Secondary analysis of the WOMAN trial to explore the risk of sepsis after invasive treatments for postpartum hemorrhage

OBJECTIVE: To examine the association between the use of invasive treatments for postpartum hemorrhage and the risk of sepsis and severe sepsis. METHODS: Secondary data analysis of the WOMAN randomized controlled trial, including 20 060 women with postpartum hemorrhage in 21 countries. Logistic regression with random effects was used. RESULTS: The cumulative incidence was 1.8% for sepsis and 0.5% for severe sepsis. All‐cause mortality was 40.4% in women with severe sepsis versus 2.2% for women without. After adjusting for bleeding severity and other confounders, intrauterine tamponade, hysterectomy, and laparotomy increased the risk of sepsis (aOR 1.77 [95% CI 1.21–2.59], P=0.004; aOR 1.97 [95% CI 1.49–2.65], P<0.001; and aOR 6.63 [95% CI 4.29–10.24], P<0.001, respectively) and severe sepsis (aOR 2.60 [95% CI 1.47–4.59], P=0.002; aOR 1.97 [95% CI 0.83–2.46], P=0.033; and aOR 5.35 [95% CI 2.61–10.98], P<0.001, respectively).

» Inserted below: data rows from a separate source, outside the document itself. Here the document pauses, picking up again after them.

(** * Follow-then-unfollow controller of [main.py]

    A shallow embedding of the list loader, the three profile actions and
    the follow / monitoring loop of [follow_then_unfollow_loop], with the
    properties the specification states about them.

    The browser, the clock, [asyncio.sleep] and the log file are reached
    through a capability interface ([Driver]); the program text above it is
    translated function by function. *)

From stdpp Require Import base list gmap sets strings.
From Stdlib Require Import ZArith NArith Ascii String Lia.

Open Scope Z_scope.
Open Scope nat_scope.
Open Scope list_scope.

(** ** Python strings *)

(** A Python [str] is a sequence of Unicode code points. *)
Definition pystr := list N.

(** An ASCII literal as a [pystr]. *)
Definition str (s : string) : pystr :=
  map N_of_ascii (list_ascii_of_string s).

(** [str.isspace] on one code point: the characters [str.strip()] removes. *)
Definition isspace (c : N) : bool :=
  ((9 <=? c) && (c <=? 13) || (28 <=? c) && (c <=? 32)
   || (c =? 133) || (c =? 160) || (c =? 5760)
   || (8192 <=? c) && (c <=? 8202)
   || (c =? 8232) || (c =? 8233) || (c =? 8239) || (c =? 8287)
   || (c =? 12288))%N.

Fixpoint drop_while (p : N -> bool) (s : pystr) : pystr :=
  match s with
  | [] => []
  | c :: s' => if p c then drop_while p s' else s
  end.

(** [s.lstrip()], [s.rstrip()] and [s.strip()] without argument. *)
Definition lstrip (s : pystr) : pystr := drop_while isspace s.
Definition rstrip (s : pystr) : pystr := rev (drop_while isspace (rev s)).
Definition strip (s : pystr) : pystr := rstrip (lstrip s).

(** [s.lstrip(chars)]: drops every leading character that occurs in [chars]. *)
Definition lstrip_chars (chars : pystr) (s : pystr) : pystr :=
  drop_while (fun c => bool_decide (c ∈ chars)) s.

Definition at_sign : N := 64%N.

(** [u.strip().lstrip("@")], the per-item normalisation of lines 201, 207,
    220 and 222. *)
Definition normalize (u : pystr) : pystr := lstrip_chars [at_sign] (strip u).

(** Truth value of a string: non-empty. *)
Definition truthy (s : pystr) : bool :=
  match s with [] => false | _ => true end.

(** Does the first (resp. last) character of [s] satisfy [p]?  False on the
    empty string. *)
Definition head_is (p : N -> bool) (s : pystr) : bool :=
  match s with c :: _ => p c | [] => false end.
Definition last_is (p : N -> bool) (s : pystr) : bool := head_is p (rev s).

Definition is_at (c : N) : bool := (c =? at_sign)%N.

Fixpoint is_prefix (p s : pystr) : bool :=
  match p, s with
  | [], _ => true
  | _ :: _, [] => false
  | a :: p', b :: s' => (a =? b)%N && is_prefix p' s'
  end.

(** [p in s] for strings. *)
Fixpoint contains (p s : pystr) : bool :=
  is_prefix p s ||
  match s with
  | [] => false
  | _ :: s' => contains p s'
  end.

(** ** Parsed JSON *)

Set Warnings "-register-all".

(** What [json.load] returns.  A [JDict] lists the bindings of the dict,
    whose keys are distinct; the payload of numbers is never inspected. *)
Inductive json : Type :=
| JNull
| JBool (b : bool)
| JInt (n : Z)
| JFloat (bits : Z)
| JStr (s : pystr)
| JList (items : list json)
| JDict (bindings : list (pystr * json)).

Definition is_str (x : json) : bool :=
  match x with JStr _ => true | _ => false end.

Definition is_dict (x : json) : bool :=
  match x with JDict _ => true | _ => false end.

(** [obj[key]] when [key in obj]. *)
Fixpoint dict_get (key : pystr) (bindings : list (pystr * json)) : option json :=
  match bindings with
  | [] => None
  | (k, v) :: rest => if decide (k = key) then Some v else dict_get key rest
  end.

(** ["username" in obj and isinstance(obj["username"], str)], giving the
    field when the test passes. *)
Definition username_field (x : json) : option pystr :=
  match x with
  | JDict bindings =>
      match dict_get (str "username") bindings with
      | Some (JStr s) => Some s
      | _ => None
      end
  | _ => None
  end.

(** [list(dict.fromkeys(l))]: the keys are inserted one by one, a key that is
    already present keeps its place. *)
Definition dict_fromkeys (l : list pystr) : list pystr :=
  foldl (fun d k => if decide (k ∈ d) then d else d ++ [k]) [] l.

(** ** List loader (lines 194-241) *)

(** The three ways list parsing gives up, under the names of the
    specification: the [else] of line 229, the empty array of line 195 and
    the two "no usernames" returns of lines 209 and 224. *)
Inductive load_error : Type :=
| FormatError
| EmptyListError
| NoUsernamesError.
(** * golb: a client-side load balancer (round-robin, health-aware, load-aware)

    Shallow embedding of the Go packages [golb] and [golb/selector].

    Conventions of the embedding
    - Go's fixed-width integers are [Z] with the wrap-around written out
      ([uint32], [int32], [int64]); [int] is the 64-bit [int64].
    - A [*BackendImpl] is a handle: the position of the backend in the
      balancer's [backends] slice, whose elements are the shared store all
      pointers refer to.  Two handles are the same pointer iff they are the
      same position.
    - [time.Time] is a number of nanoseconds on one time line whose origin is
      Go's zero [time.Time]; the clock is an input of every operation that
      reads it, and is read once per operation.
    - The HTTP exchange is the external collaborator; what it answered is the
      [Outcome] input of [BackendImpl_Invoke].
    - A mutex-protected section is one atomic function; operations of
      different goroutines interleave between those functions. *)

From Stdlib Require Import ZArith Structures.OrderedTypeEx.
From stdpp Require Import base tactics option list numbers strings.

Local Open Scope Z_scope.

(** ** Machine integers *)

Definition uint32 (x : Z) : Z := x mod 2 ^ 32.
Definition int32 (x : Z) : Z := (x + 2 ^ 31) mod 2 ^ 32 - 2 ^ 31.
Definition int64 (x : Z) : Z := (x + 2 ^ 63) mod 2 ^ 64 - 2 ^ 63.

(** [atomic.AddUint32(&c, d)] stores and returns the wrapped sum;
    [atomic.AddInt64] likewise. *)
Definition atomic_AddUint32 (c d : Z) : Z := uint32 (c + d).
Definition atomic_AddInt64 (c d : Z) : Z := int64 (c + d).

(** ** Time *)

Definition Time := Z.
Definition Duration := Z.

Definition Second : Duration := 1000000000.
Definition minDuration : Duration := - 2 ^ 63.
Definition maxDuration : Duration := 2 ^ 63 - 1.

(** [Time.Sub] saturates at the ends of the [Duration] range. *)
Definition Time_Sub (t u : Time) : Duration :=
  if t - u <? minDuration then minDuration
  else if maxDuration <? t - u then maxDuration
  else t - u.

(** [time.Since(t)] with the clock reading [now]. *)
Definition time_Since (now t : Time) : Duration := Time_Sub now t.

(** ** Constants of package golb *)

Definition maxFailureCount : Z := 3.
Definition coolDown : Duration := 2 * Second.
Definition StatusOK : Z := 200.
Definition StatusMultipleChoices : Z := 300.

(** ** Errors and results *)

Inductive error : Type :=
| ErrBackendServersEmpty
    (* errors.New("backend server list is empty") *)
| ErrNoAvailableBackends
    (* errors.New("no available backends") *)
| ErrCreateRequest (cause : string)
    (* "failed to create request: %w" *)
| ErrBackendFailed (a : string) (cause : string)
    (* "backend %s failed: %w" *)
| ErrBackendStatus (a : string) (code : Z)
    (* "backend %s returned status %d" *)
| ErrAdvancedFailed (cause : error).
    (* "[advanced.backend.Invoke]: failed request: %w" *)

Definition error_message (e : error) : option string :=
  match e with
  | ErrBackendServersEmpty => Some "backend server list is empty"%string
  | ErrNoAvailableBackends => Some "no available backends"%string
  | _ => None
  end.

Definition Response := string.

(** The pair [(Response, error)] of a Go return. *)
Inductive result : Type :=
| Ok (resp : Response)
| Err (e : error)
| Panic.   (* run-time panic: index out of range *)

(** What the HTTP layer did for one call. *)
Inductive Outcome : Type :=
| RequestError (cause : string)
    (* http.NewRequestWithContext returned an error *)
| DoError (cause : string)
    (* client.Do returned an error: transport failure, time-out,
       cancelled context *)
| DoStatus (code : Z).
    (* client.Do returned a response with this StatusCode *)

(** ** BackendImpl *)

Record BackendImpl : Type := mkBackend {
  addr : string;
  failureCount : Z;      (* int32 *)
  lastFailure : Time;
  healthy : Z;           (* int32: 1 healthy, 0 unhealthy *)
  activeRequests : Z     (* int64 *)
}.

Definition NewBackend (a : string) : BackendImpl :=
  {| addr := a; failureCount := 0; lastFailure := 0; healthy := 1;
     activeRequests := 0 |}.

Definition set_activeRequests (n : Z) (b : BackendImpl) : BackendImpl :=
  {| addr := addr b; failureCount := failureCount b;
     lastFailure := lastFailure b; healthy := healthy b;
     activeRequests := n |}.

Definition set_failureCount (n : Z) (b : BackendImpl) : BackendImpl :=
  {| addr := addr b; failureCount := n;
     lastFailure := lastFailure b; healthy := healthy b;
     activeRequests := activeRequests b |}.

Definition set_lastFailure (t : Time) (b : BackendImpl) : BackendImpl :=
  {| addr := addr b; failureCount := failureCount b;
     lastFailure := t; healthy := healthy b;
     activeRequests := activeRequests b |}.

Definition set_healthy (h : Z) (b : BackendImpl) : BackendImpl :=
  {| addr := addr b; failureCount := failureCount b;
     lastFailure := lastFailure b; healthy := h;
     activeRequests := activeRequests b |}.

(** [BackendImpl.Invoke], in the three parts other goroutines can observe:
    the increment of the load, the call with its bookkeeping under [b.mu],
    and the deferred decrement. *)

Definition BackendImpl_Invoke_enter (b : BackendImpl) : BackendImpl :=
  set_activeRequests (atomic_AddInt64 (activeRequests b) 1) b.

Definition BackendImpl_Invoke_leave (b : BackendImpl) : BackendImpl :=
  set_activeRequests (atomic_AddInt64 (activeRequests b) (-1)) b.

(** [b.failureCount++; b.lastFailure = time.Now()] *)
Definition record_failure (now : Time) (b : BackendImpl) : BackendImpl :=
  set_lastFailure now (set_failureCount (int32 (failureCount b + 1)) b).

Definition BackendImpl_Invoke_call (o : Outcome) (now : Time)
    (b : BackendImpl) : result * BackendImpl :=
  match o with
  | RequestError e => (Err (ErrCreateRequest e), b)
  | DoError e => (Err (ErrBackendFailed (addr b) e), record_failure now b)
  | DoStatus code =>
      if (code <? StatusOK) || (code >=? StatusMultipleChoices)
      then (Err (ErrBackendStatus (addr b) code), record_failure now b)
      else (Ok ("Success from " +:+ addr b), b)
  end.

Definition BackendImpl_Invoke (o : Outcome) (now : Time)
    (b : BackendImpl) : result * BackendImpl :=
  let b1 := BackendImpl_Invoke_enter b in
  let '(r, b2) := BackendImpl_Invoke_call o now b1 in
  (r, BackendImpl_Invoke_leave b2).

Definition BackendImpl_Host (b : BackendImpl) : string := addr b.

Definition BackendImpl_IsHealthy (now : Time) (b : BackendImpl)
    : bool * BackendImpl :=
  if healthy b =? 1 then (true, b)
  else if coolDown <? time_Since now (lastFailure b)
  then (true, set_failureCount 0 (set_healthy 1 b))
  else (false, b).

Definition BackendImpl_MarkUnhealthy (b : BackendImpl) : BackendImpl :=
  set_healthy 0 b.

Definition BackendImpl_GetLoad (b : BackendImpl) : Z := activeRequests b.

(** The Invoker reported a failure: an error, or a status outside 2xx. *)
Definition exchange_failed (o : Outcome) : bool :=
  match o with
  | RequestError _ => false
  | DoError _ => true
  | DoStatus code => (code <? StatusOK) || (code >=? StatusMultipleChoices)
  end.

(** [Invoke] returns a non-nil error. *)
Definition is_Err (r : result) : bool :=
  match r with Err _ => true | Ok _ | Panic => false end.

(** ** BasicBalancer (package golb) *)

Record BasicBalancer : Type := mkBasic {
  basic_backends : list BackendImpl;
  basic_counter : Z      (* uint32 *)
}.

Definition NewBasicLoadBalancer (hosts : list string) : BasicBalancer :=
  {| basic_backends := NewBackend <$> hosts; basic_counter := 0 |}.

(** [idx := int(atomic.AddUint32(&b.counter, 1)-1) % n] together with the
    counter it leaves behind. *)
Definition next_index (counter : Z) (n : nat) : nat * Z :=
  let c' := atomic_AddUint32 counter 1 in
  (Z.to_nat (Z.rem (int64 (uint32 (c' - 1))) (Z.of_nat n)), c').

Definition BasicBalancer_GetNextServer (b : BasicBalancer)
    : option nat * BasicBalancer :=
  if (length (basic_backends b) =? 0)%nat then (None, b)
  else
    let '(idx, c') := next_index (basic_counter b) (length (basic_backends b)) in
    (Some idx, {| basic_backends := basic_backends b; basic_counter := c' |}).

Definition BasicBalancer_Invoke (o : Outcome) (now : Time) (b : BasicBalancer)
    : result * BasicBalancer :=
  match BasicBalancer_GetNextServer b with
  | (None, b1) => (Err ErrBackendServersEmpty, b1)
  | (Some i, b1) =>
      match basic_backends b1 !! i with
      | None => (Panic, b1)
      | Some be =>
          let '(r, be') := BackendImpl_Invoke o now be in
          (r, {| basic_backends := <[i := be']> (basic_backends b1);
                 basic_counter := basic_counter b1 |})
      end
  end.

(** ** BasicBalancer (package selector) *)

Module selector.

(** The package has its own sentinel, a different error value with the
    same message. *)
Inductive error : Type :=
| ErrBackendServersEmpty.
    (* errors.New("backend server list is empty") *)

Definition error_message (e : error) : string :=
  match e with
  | ErrBackendServersEmpty => "backend server list is empty"%string
  end.

Record backendImpl : Type := { addr : string }.

Record BasicBalancer : Type := {
  backends : list backendImpl;
  counter : Z      (* uint32 *)
}.

Definition NewBasicLoadBalancer (hosts : list string) : BasicBalancer :=
  {| backends := (fun a => {| addr := a |}) <$> hosts; counter := 0 |}.

Definition NextServer (b : BasicBalancer) : option nat * BasicBalancer :=
  if (length (backends b) =? 0)%nat then (None, b)
  else
    let '(idx, c') := next_index (counter b) (length (backends b)) in
    (Some idx, {| backends := backends b; counter := c' |}).

(** [fmt.Sprintf("addr: %s, req: %v", b.addr, req)], the request given by
    its [%v] rendering. *)
Definition backendImpl_Invoke (req : string) (b : backendImpl) : string :=
  "addr: " +:+ addr b +:+ ", req: " +:+ req.

Definition Invoke (req : string) (b : BasicBalancer)
    : (string + option error) * BasicBalancer :=
  match NextServer b with
  | (None, b1) => (inr (Some ErrBackendServersEmpty), b1)
  | (Some i, b1) =>
      match backends b1 !! i with
      | None => (inr None, b1)     (* run-time panic *)
      | Some be => (inl (backendImpl_Invoke req be), b1)
      end
  end.

End selector.

(** ** IntermediateBalancer *)

Record IntermediateBalancer : Type := mkIntermediate {
  inter_backends : list BackendImpl;
  inter_counter : Z      (* uint32 *)
}.

Definition NewIntermediateLoadBalancer (hosts : list string)
    : IntermediateBalancer :=
  {| inter_backends := NewBackend <$> hosts; inter_counter := 0 |}.

(** The loop [for i := 0; i < n; i++] of [GetNextServer], with [k]
    iterations left. *)
Fixpoint inter_scan (k : nat) (now : Time) (bs : list BackendImpl) (c : Z)
    : option nat * (list BackendImpl * Z) :=
  match k with
  | O => (None, (bs, c))
  | S k' =>
      let '(idx, c') := next_index c (length bs) in
      match bs !! idx with
      | None => (None, (bs, c'))     (* index out of range: never *)
      | Some be =>
          let '(ok, be') := BackendImpl_IsHealthy now be in
          let bs' := <[idx := be']> bs in
          if ok then (Some idx, (bs', c')) else inter_scan k' now bs' c'
      end
  end.

Definition IntermediateBalancer_GetNextServer (now : Time)
    (b : IntermediateBalancer) : option nat * IntermediateBalancer :=
  let n := length (inter_backends b) in
  if (n =? 0)%nat then (None, b)
  else
    let '(r, (bs, c)) := inter_scan n now (inter_backends b) (inter_counter b) in
    (r, {| inter_backends := bs; inter_counter := c |}).

(** What [IntermediateBalancer.Invoke] does to the chosen backend after
    [backend.Invoke] returned [r]. *)
Definition inter_settle (r : result) (be : BackendImpl) : BackendImpl :=
  if is_Err r then
    if failureCount be >=? maxFailureCount then BackendImpl_MarkUnhealthy be
    else be
  else be.

(** [now] is the clock at selection, [now'] the clock when the exchange has
    answered. *)
Definition IntermediateBalancer_Invoke (o : Outcome) (now now' : Time)
    (b : IntermediateBalancer) : result * IntermediateBalancer :=
  match IntermediateBalancer_GetNextServer now b with
  | (None, b1) => (Err ErrBackendServersEmpty, b1)
  | (Some i, b1) =>
      match inter_backends b1 !! i with
      | None => (Panic, b1)
      | Some be =>
          let '(r, be') := BackendImpl_Invoke o now' be in
          (r, {| inter_backends := <[i := inter_settle r be']> (inter_backends b1);
                 inter_counter := inter_counter b1 |})
      end
  end.

(** ** backendHeap and container/heap *)

(** The heap holds handles; their keys are read through the store [bs] at
    the moment of each comparison. *)
Abbreviation backendHeap := (list nat).

(** [a.GetLoad() < b.GetLoad() ||
     (a.GetLoad() == b.GetLoad() && a.addr < b.addr)] *)
Definition backend_less (a b : BackendImpl) : bool :=
  (BackendImpl_GetLoad a <? BackendImpl_GetLoad b)
  || ((BackendImpl_GetLoad a =? BackendImpl_GetLoad b)
      && String.ltb (addr a) (addr b)).

(** The same comparison on two handles. *)
Definition handle_less (bs : list BackendImpl) (x y : nat) : bool :=
  match bs !! x, bs !! y with
  | Some a, Some b => backend_less a b
  | _, _ => false
  end.

Definition backendHeap_Len (h : backendHeap) : nat := length h.

Definition backendHeap_Less (bs : list BackendImpl) (h : backendHeap)
    (i j : nat) : bool :=
  match h !! i, h !! j with
  | Some x, Some y => handle_less bs x y
  | _, _ => false
  end.

Definition backendHeap_Swap (h : backendHeap) (i j : nat) : backendHeap :=
  match h !! i, h !! j with
  | Some x, Some y => <[i := y]> (<[j := x]> h)
  | _, _ => h
  end.
(** * Self-parking car: drive controller and sensor ring

    A shallow embedding of the two React components of the repository,

    - [Car]     : src/components/Car/Car.tsx
    - [Sensors] : src/components/world/car/Sensors.tsx

    JavaScript numbers are read as real numbers ([R]); counts, array
    indices and millisecond timestamps are integers.  A function component
    is a function from its props and its hook state to the next hook state:
    values held by [useState] and [useRef] survive a render, everything
    else in the component body is rebuilt by each render. *)

From Stdlib Require Import Reals Lra ZArith Lia String Bool.
From stdpp Require Import base list.

Open Scope R_scope.

(** Exceptions the embedded code can raise. *)
Inductive Exn : Type :=
| TypeError    (* a property read on [undefined] *)
| RangeError.  (* [new Array(len)] with an invalid length *)

(** ** Car.tsx *)
Module Car.

Definition Vec3 : Type := (R * R * R)%type.

(** [chassis.current.api]: the pose operations of the chassis body. *)
Record ChassisApi : Type := {
  position : Vec3;
  velocity : Vec3;
  angularVelocity : Vec3;
  rotation : Vec3
}.

(** What the physics collaborator holds per wheel (indices 0..3). *)
Record Wheels : Type := {
  wheelEngineForce : list R;
  wheelSteering : list R;
  wheelBrake : list R
}.

Definition restingWheels : Wheels :=
  {| wheelEngineForce := [0; 0; 0; 0];
     wheelSteering := [0; 0; 0; 0];
     wheelBrake := [0; 0; 0; 0] |}.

CONCLUSION: In this secondary data analysis, certain invasive treatments for postpartum hemorrhage appear to increase the risk of sepsis. Further research is needed to confirm this finding and investigate the role of prophylactic antibiotics during these procedures. The harms and benefits of such interventions must be carefully weighed, both in treatment guidelines and during individual patient management. TRIAL REGISTRATION: ISRCTN76912190: